The problem: With both ends included, repeat exactly the lines of the entries below from the one containing "let! (_, esi) := get_pmm fuel es (image_source_size" down to the one containing "let cx := u16 (Z.shiftl cx 9) in", and no others.

Records provided:
(* ===== verification/Romprefix.v ===== *)
(** * Romprefix

    The option ROM (arch/x86/prefix/romprefix.S) as the firmware sees it: its
    initialisation during POST, with the search for the PnP and PMM structures,
    the memory that it takes from PMM, the update of its checksum, the copy to
    its runtime segment and the prompt, and its entry points.

    The services of the BIOS and of the main program are parameters.  The ROM is
    built for the PCI bus, and does not hook INT 19 ([NONPNP_HOOK_INT19] is not
    defined). *)

From S2P Require Import Prelude.
From S2P Require Import Memory.
From S2P Require Import Cmem.
From S2P Require Import Unlzma.
From S2P Require Import Libprefix.

Definition PNP_SIGNATURE : Z := 0x506e5024.
Definition PMM_SIGNATURE : Z := 0x4d4d5024.
Definition PCI_SIGNATURE : Z := 0x20494350.
Definition PMM_HANDLE_BASE : Z :=
  Z.shiftl (0x46 - 0x41 + 1) 26 + Z.shiftl (0x45 - 0x41 + 1) 21 + Z.shiftl (0x4e - 0x41 + 1) 16.
Definition PMM_HANDLE_BASE_IMAGE_SOURCE : Z := Z.lor PMM_HANDLE_BASE 0x00001000.
Definition PMM_HANDLE_BASE_DECOMPRESS_TO : Z := Z.lor PMM_HANDLE_BASE 0x00002000.
Definition PCI_FUNC_MASK : Z := 0x07.
Definition ROM_BANNER_TIMEOUT_TICKS : Z := 18 * (2 * 20) / 10.

(** Where the parts of the ROM are that the assembler and the linker place. *)
Record rom : Type := mkRom {
  checksum : Z;
  pciheader_runtime_length : Z;
  prodstr : Z; prodstr_separator : Z; prodstr_pci_id : Z;
  shrunk_rom_size : Z; build_id : Z;
  init_message : Z; init_message_pci : Z; init_message_pnp : Z; init_message_pmm : Z;
  init_message_prompt : Z; init_message_dots : Z; init_message_done : Z;
  init_pci_busdevfn : Z; image_source : Z; extra_size : Z; decompress_to : Z;
  exec_message_pre_install : Z; exec_message_post_install : Z;
  _textdata_memsz_pgh : Z
}.

Definition romheader_size : Z := 2.

Section romprefix.
Context (r : rom) (cs : Z).

(** Variables of the ROM. *)
Definition rom_ld (k : nat) (offset : Z) : pprog Z :=
  gets (fun s => le_combine (load k (linear cs offset) (p_mem s))).
Definition rom_st (k : nat) (offset v : Z) : pprog unit :=
  modify (fun s => set_p_mem (store (linear cs offset) (le_split k v) (p_mem s)) s).

(** Messages to the console. *)
Definition message (si : Z) : pprog unit := print_message cs si 0 ;; ret tt.
Definition character (al : Z) : pprog unit := print_character cs al 0 ;; ret tt.
Definition hex_word (ax : Z) : pprog unit := print_hex_word cs ax 0 ;; ret tt.

(** ** PCI *)

(** Is the runtime segment that a PCI 3.0 BIOS gives sane? *)
Definition pci3_sane (gs size : Z) : bool :=
  if gs <? 0xa000 then false else
  (* Sane if %cs == %gs *)
  if gs =? cs then true else
  let cx := u16 (Z.shiftl size 5) in
  (* Sane if %cs+len <= %gs *)
  if u16 (cs + cx) <=? gs then true else
  (* Sane if %gs+len <= %cs *)
  u16 (gs + cx) <=? cs.

(** INT 1A,B101: CF, EDX, AH and BX. *)
Context (int1a_b101 : pprog (bool * Z * Z * Z)).

(** The runtime segment, given the one that the BIOS passed. *)
Definition pci_runtime_segment (gs : Z) : pprog Z :=
  let! (cf, edx, ah, bx) := int1a_b101 in
  if cf || negb (edx =? PCI_SIGNATURE) || negb (ah =? 0) then ret cs else
  message (init_message_pci r) ;;
  print_hex_nibble cs (Z.shiftr bx 8) 0 ;;
  character 0x2e ;;
  print_hex_byte cs (u8 bx) 0 ;;
  if Z.shiftr bx 8 <? 3 then ret cs else
  size <- rom_ld 1 romheader_size ;;
  if pci3_sane gs size then ret gs else
  (* PCI 3.0 with insane %gs value: print error and ignore %gs *)
  character 0x21 ;;
  hex_word gs ;;
  ret cs.

(** ** Structures of the BIOS *)

(** The sum of CX bytes from the start of a segment (DL). *)
Fixpoint segment_sum (n : nat) (segment si dl : Z) (m : mem) : Z :=
  match n with
  | O => dl
  | S n => segment_sum n segment (u16 (si + 1)) (u8 (dl + m (linear segment si))) m
  end.

(** Does a structure with this signature start at a segment? *)
Definition structure_at (signature segment : Z) (m : mem) : bool :=
  (ld32 (linear segment 0) m =? signature) &&
  (segment_sum (loop_count (m (linear segment 5))) segment 0 0 m =? 0).

(** The first segment with the structure, from [segment] on. *)
Definition scan (signature segment : Z) : pprog (option Z) :=
  iterate (Z.to_nat (0x10000 - segment + 1)) (fun bx =>
    if bx =? 0 then ret (inr None) else
    found <- gets (fun s => structure_at signature bx (p_mem s)) ;;
    ret (if found then inr (Some bx) else inl (u16 (bx + 1))))
  segment.

Definition pnp_scan : pprog (option Z) := scan PNP_SIGNATURE 0xf000.
Definition pmm_scan : pprog (option Z) := scan PMM_SIGNATURE 0xe000.

(** ** PMM *)

(** PMM at a segment: find a block with a handle, and allocate a block of some
    paragraphs, with a handle and flags; the result is DX:AX. *)
Context (pmm_find : Z -> Z -> pprog Z) (pmm_allocate : Z -> Z -> Z -> Z -> pprog Z).

(** Is a block acceptable?  CF otherwise. *)
Definition get_pmm_image_source (esi : Z) : pprog bool :=
  eax <- rom_ld 4 (build_id r) ;;
  v <- gets (fun s => ld32 (u32 (esi + build_id r)) (p_mem s)) ;;
  ret (negb (v =? eax)).

Definition get_pmm_decompress_to (esi : Z) : pprog bool := ret false.

(** EBX and ESI, zero for a failure.  The handles that are tried are bounded by
    [fuel]. *)
Definition get_pmm (fuel : nat) (es ecx ebx : Z) (acceptable : Z -> pprog bool) : pprog (Z * Z) :=
  let! (ebx, esi, di) :=
    iterate fuel (fun ebx =>
      (* Try to find existing block *)
      esi <- pmm_find es ebx ;;
      (* Treat 0xffffffff (not supported) as 0x00000000 (not found) *)
      if (u32 (esi + 1) =? 0) || (esi =? 0) then
        (* Block not found - try to allocate new block *)
        esi <- pmm_allocate es ecx ebx 0x0002 ;;
        ret (inr (ebx, esi, 0x2b))
      else
        (* Block found - check acceptability *)
        cf <- acceptable esi ;;
        (* Block not acceptable - increment handle and retry *)
        ret (if negb cf then inr (ebx, esi, 0x20) else inl (u32 (ebx + 1)))) ebx in
  (* Print block address *)
  character di ;;
  print_hex_dword cs esi 0 ;;
  (* Treat 0xffffffff (not supported) as 0x00000000 (allocation failed) *)
  ret (ebx, if u32 (esi + 1) =? 0 then 0 else esi).

(** The size of the image source block, in paragraphs. *)
Definition image_source_size (size extra : Z) : Z :=
  (* Round up to multiple of 8 512-byte sectors *)
  Z.shiftl (Z.land (u16 (u16 (size + extra) + 0x0007)) 0xfff8) 5.

Definition decompress_to_size : Z :=
  Z.land (u32 (_textdata_memsz_pgh r + (0x00000100 + 0x00001fff))) 0xffffe000.

(** The blocks, for PMM at a segment. *)
Definition use_pmm (fuel : nat) (es : Z) : pprog unit :=
  message (init_message_pmm r) ;;
  (* Allocate image source PMM block *)
  size <- rom_ld 1 romheader_size ;;
  extra <- rom_ld 2 (extra_size r) ;;
  let! (_, esi) := get_pmm fuel es (image_source_size size extra) PMM_HANDLE_BASE_IMAGE_SOURCE get_pmm_image_source in
  rom_st 4 (image_source r) esi ;;
  when (negb (esi =? 0))
    ((* Copy ROM to image source PMM block *)
     size <- rom_ld 1 romheader_size ;;
     modify (fun s => set_p_mem (state_mem (rep (Z.to_nat (Z.shiftl size 7)) (movs 4)
       (p_mem s, esi, linear cs 0))) s) ;;
     (* Shrink ROM *)
     al <- rom_ld 1 (shrunk_rom_size r) ;;
     rom_st 1 romheader_size al) ;;
  (* Allocate decompression PMM block *)
  let ecx := decompress_to_size in
  let ebx := Z.lor (Z.lor (Z.shiftl (Z.shiftr ecx 16) 16) (Z.shiftr (u16 ecx) 12)) PMM_HANDLE_BASE_DECOMPRESS_TO in
  let! (_, esi) := get_pmm fuel es ecx ebx get_pmm_decompress_to in
  rom_st 4 (decompress_to r) (Z.land (u32 (esi + 0x00000fff)) 0xfffff000).

(** ** Checksum *)

Definition update_checksum : pprog unit :=
  size <- rom_ld 1 romheader_size ;;
  bl <- gets (fun s => segment_sum (loop_count (u16 (Z.shiftl size 9))) cs 0 0 (p_mem s)) ;;
  c <- rom_ld 1 (checksum r) ;;
  rom_st 1 (checksum r) (u8 (c - bl)).

(** ** Copy *)

(** REP MOVSB between segments; SI and DI wrap around. *)
Fixpoint segment_copy (n : nat) (si di gs : Z) (m : mem) : mem :=
  match n with
  | O => m
  | S n => segment_copy n (u16 (si + 1)) (u16 (di + 1)) gs (store (linear gs di) [m (linear cs si)] m)
  end.

(** Copy to the final location. *)
Definition copy_to_runtime (gs : Z) : pprog unit :=
  size <- rom_ld 1 romheader_size ;;
  (* Print runtime segment address *)
  character 0x20 ;;
  hex_word gs ;;
  (* Fail if we have insufficient space in final location *)
  runtime_length <- rom_ld 2 (pciheader_runtime_length r) ;;
  cx <- (if (gs =? cs) || (size <=? runtime_length) then ret size else character 0x21 ;; ret 0) ;;
  let cx := u16 (Z.shiftl cx 9) in
  modify (fun s => set_p_mem (segment_copy (Z.to_nat cx) 0 0 gs (p_mem s)) s).

(** ** Prompt *)

(** INT 16,01: the next key, if there is one, which stays in the buffer; INT
    16,00: the next key, removed from it. *)
Context (int16_01 : pprog (option Z)) (int16_00 : pprog Z).
(** STI and HLT: interrupts happen. *)
Context (sti_hlt : pprog unit).

Definition timer_tick : Z := linear 0x40 0x6c.

Definition wait_for_tick (fuel : nat) : pprog unit :=
  eax <- gets (fun s => ld32 timer_tick (p_mem s)) ;;
  iterate fuel (fun _ =>
    sti_hlt ;;
    now <- gets (fun s => ld32 timer_tick (p_mem s)) ;;
    ret (if now =? eax then inl tt else inr tt)) tt.

(** ZF: the key BL was pressed, when masked by BH.  [fuel]: the keys in the
    buffer, and the interrupts between two ticks. *)
Definition wait_for_key (fuel : nat) (bh bl : Z) : pprog bool :=
  (* Empty the keyboard buffer before waiting for input *)
  iterate fuel (fun _ =>
    key <- int16_01 ;;
    match key with
    | None => ret (inr tt)
    | Some _ => int16_00 ;; ret (inl tt)
    end) tt ;;
  (* Wait for a key press *)
  iterate (S (Z.to_nat ROM_BANNER_TIMEOUT_TICKS)) (fun cx =>
    let cx := cx - 1 in
    if cx <? 0 then ret (inr false) else
    (* Wait for timer tick to be updated *)
    wait_for_tick fuel ;;
    (* Check to see if a key was pressed *)
    key <- int16_01 ;;
    match key with
    | None => ret (inl cx)
    | Some al =>
        (* Check to see if key was the specified key *)
        if Z.land al bh =? bl then ret (inr true) else
        (* Not the specified key: remove from buffer and stop waiting *)
        int16_00 ;; ret (inr false)
    end) ROM_BANNER_TIMEOUT_TICKS.

(** ** Execution *)

Context (_text16_memsz_ppgh _data16_memsz_ppgh : Z).
(** The parameters of the installation, and the main program in its segments,
    which is told the PCI bus:dev.fn address; the result is the count of
    interrupts that are still hooked. *)
Context (l : layout) (install_death_message : Z).
Context (access_highmem : pprog bool) (int15_88 : pprog Z) (init_librm : Z -> pprog unit).
Context (relocate : Z -> pprog (Z * Z * Z)) (memmap_post : Z).
Context (run_main : Z -> Z -> Z -> pprog Z).

(** The BIOS stack is not corrupted in the model. *)
Definition exec (fuel : nat) (ebp : Z) : pprog unit :=
  (* Print message as soon as possible *)
  message (prodstr r) ;;
  message (exec_message_pre_install r) ;;
  (* Install iPXE *)
  let! (ax, bx) := on_mem (alloc_basemem _text16_memsz_ppgh _data16_memsz_ppgh) in
  esi <- rom_ld 4 (image_source r) ;;
  edi <- rom_ld 4 (decompress_to r) ;;
  install_prealloc l install_death_message access_highmem int15_88 init_librm relocate memmap_post fuel
    cs ax bx esi edi ebp ;;
  message (exec_message_post_install r) ;;
  (* Retrieve PCI bus:dev.fn *)
  busdevfn <- rom_ld 2 (init_pci_busdevfn r) ;;
  (* Run iPXE *)
  hooked <- run_main ax bx busdevfn ;;
  (* Uninstall iPXE *)
  on_mem (uninstall _text16_memsz_ppgh _data16_memsz_ppgh ax 0 hooked) ;;
  ret tt.

Definition bev_entry (fuel : nat) : pprog unit := exec fuel 0xffffffff.

(** ** Initialisation *)

(** The start of [init], given AX and BX: the PCI bus:dev.fn address and the
    runtime segment.  The result is the runtime segment. *)
Definition init_pci (ax bx : Z) : pprog Z :=
  (* Print message as early as possible *)
  message (init_message r) ;;
  (* Store PCI bus:dev.fn address, print it, and add it to product name string *)
  character 0x20 ;;
  rom_st 2 (init_pci_busdevfn r) ax ;;
  print_pci_busdevfn cs ax 0 ;;
  print_pci_busdevfn cs ax (prodstr_pci_id r) ;;
  rom_st 1 (prodstr_separator r) 0x20 ;;
  (* Print segment address *)
  character 0x20 ;;
  hex_word cs ;;
  (* Check for PCI BIOS version *)
  pci_runtime_segment bx.

(** The prompt for the shell during POST, on the first function of a device. *)
Definition init_prompt (fuel : nat) : pprog unit :=
  busdevfn <- rom_ld 1 (init_pci_busdevfn r) ;;
  when (Z.land busdevfn PCI_FUNC_MASK =? 0)
    (message (init_message_prompt r) ;;
     message (prodstr r) ;;
     message (init_message_dots r) ;;
     (* Wait for Ctrl-B *)
     zf <- wait_for_key fuel 0xff 0x02 ;;
     (* Clear prompt *)
     print_kill_line cs 0 ;;
     message (init_message_done r) ;;
     (* Ctrl-B was pressed: invoke iPXE *)
     when zf (exec fuel 0)).

(** AX: boot capability, for the PnP BIOS. *)
Definition init (fuel : nat) (ax bx : Z) : pprog Z :=
  gs <- init_pci ax bx ;;
  (* Check for PnP BIOS *)
  pnp <- pnp_scan ;;
  when (bool_decide (is_Some pnp)) (message (init_message_pnp r)) ;;
  (* Check for PMM *)
  pmm <- pmm_scan ;;
  match pmm with Some es => use_pmm fuel es | None => ret tt end ;;
  update_checksum ;;
  (* Copy self to option ROM space *)
  copy_to_runtime gs ;;
  init_prompt fuel ;;
  character 0x0a ;;
  ret 0x20.
End romprefix.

Solution to this exercise:
  let! (_, esi) := get_pmm fuel es (image_source_size size extra) PMM_HANDLE_BASE_IMAGE_SOURCE get_pmm_image_source in
  rom_st 4 (image_source r) esi ;;
  when (negb (esi =? 0))
    ((* Copy ROM to image source PMM block *)
     size <- rom_ld 1 romheader_size ;;
     modify (fun s => set_p_mem (state_mem (rep (Z.to_nat (Z.shiftl size 7)) (movs 4)
       (p_mem s, esi, linear cs 0))) s) ;;
     (* Shrink ROM *)
     al <- rom_ld 1 (shrunk_rom_size r) ;;
     rom_st 1 romheader_size al) ;;
  (* Allocate decompression PMM block *)
  let ecx := decompress_to_size in
  let ebx := Z.lor (Z.lor (Z.shiftl (Z.shiftr ecx 16) 16) (Z.shiftr (u16 ecx) 12)) PMM_HANDLE_BASE_DECOMPRESS_TO in
  let! (_, esi) := get_pmm fuel es ecx ebx get_pmm_decompress_to in
  rom_st 4 (decompress_to r) (Z.land (u32 (esi + 0x00000fff)) 0xfffff000).

(** ** Checksum *)

Definition update_checksum : pprog unit :=
  size <- rom_ld 1 romheader_size ;;
  bl <- gets (fun s => segment_sum (loop_count (u16 (Z.shiftl size 9))) cs 0 0 (p_mem s)) ;;
  c <- rom_ld 1 (checksum r) ;;
  rom_st 1 (checksum r) (u8 (c - bl)).

(** ** Copy *)

(** REP MOVSB between segments; SI and DI wrap around. *)
Fixpoint segment_copy (n : nat) (si di gs : Z) (m : mem) : mem :=
  match n with
  | O => m
  | S n => segment_copy n (u16 (si + 1)) (u16 (di + 1)) gs (store (linear gs di) [m (linear cs si)] m)
  end.

(** Copy to the final location. *)
Definition copy_to_runtime (gs : Z) : pprog unit :=
  size <- rom_ld 1 romheader_size ;;
  (* Print runtime segment address *)
  character 0x20 ;;
  hex_word gs ;;
  (* Fail if we have insufficient space in final location *)
  runtime_length <- rom_ld 2 (pciheader_runtime_length r) ;;
  cx <- (if (gs =? cs) || (size <=? runtime_length) then ret size else character 0x21 ;; ret 0) ;;
  let cx := u16 (Z.shiftl cx 9) in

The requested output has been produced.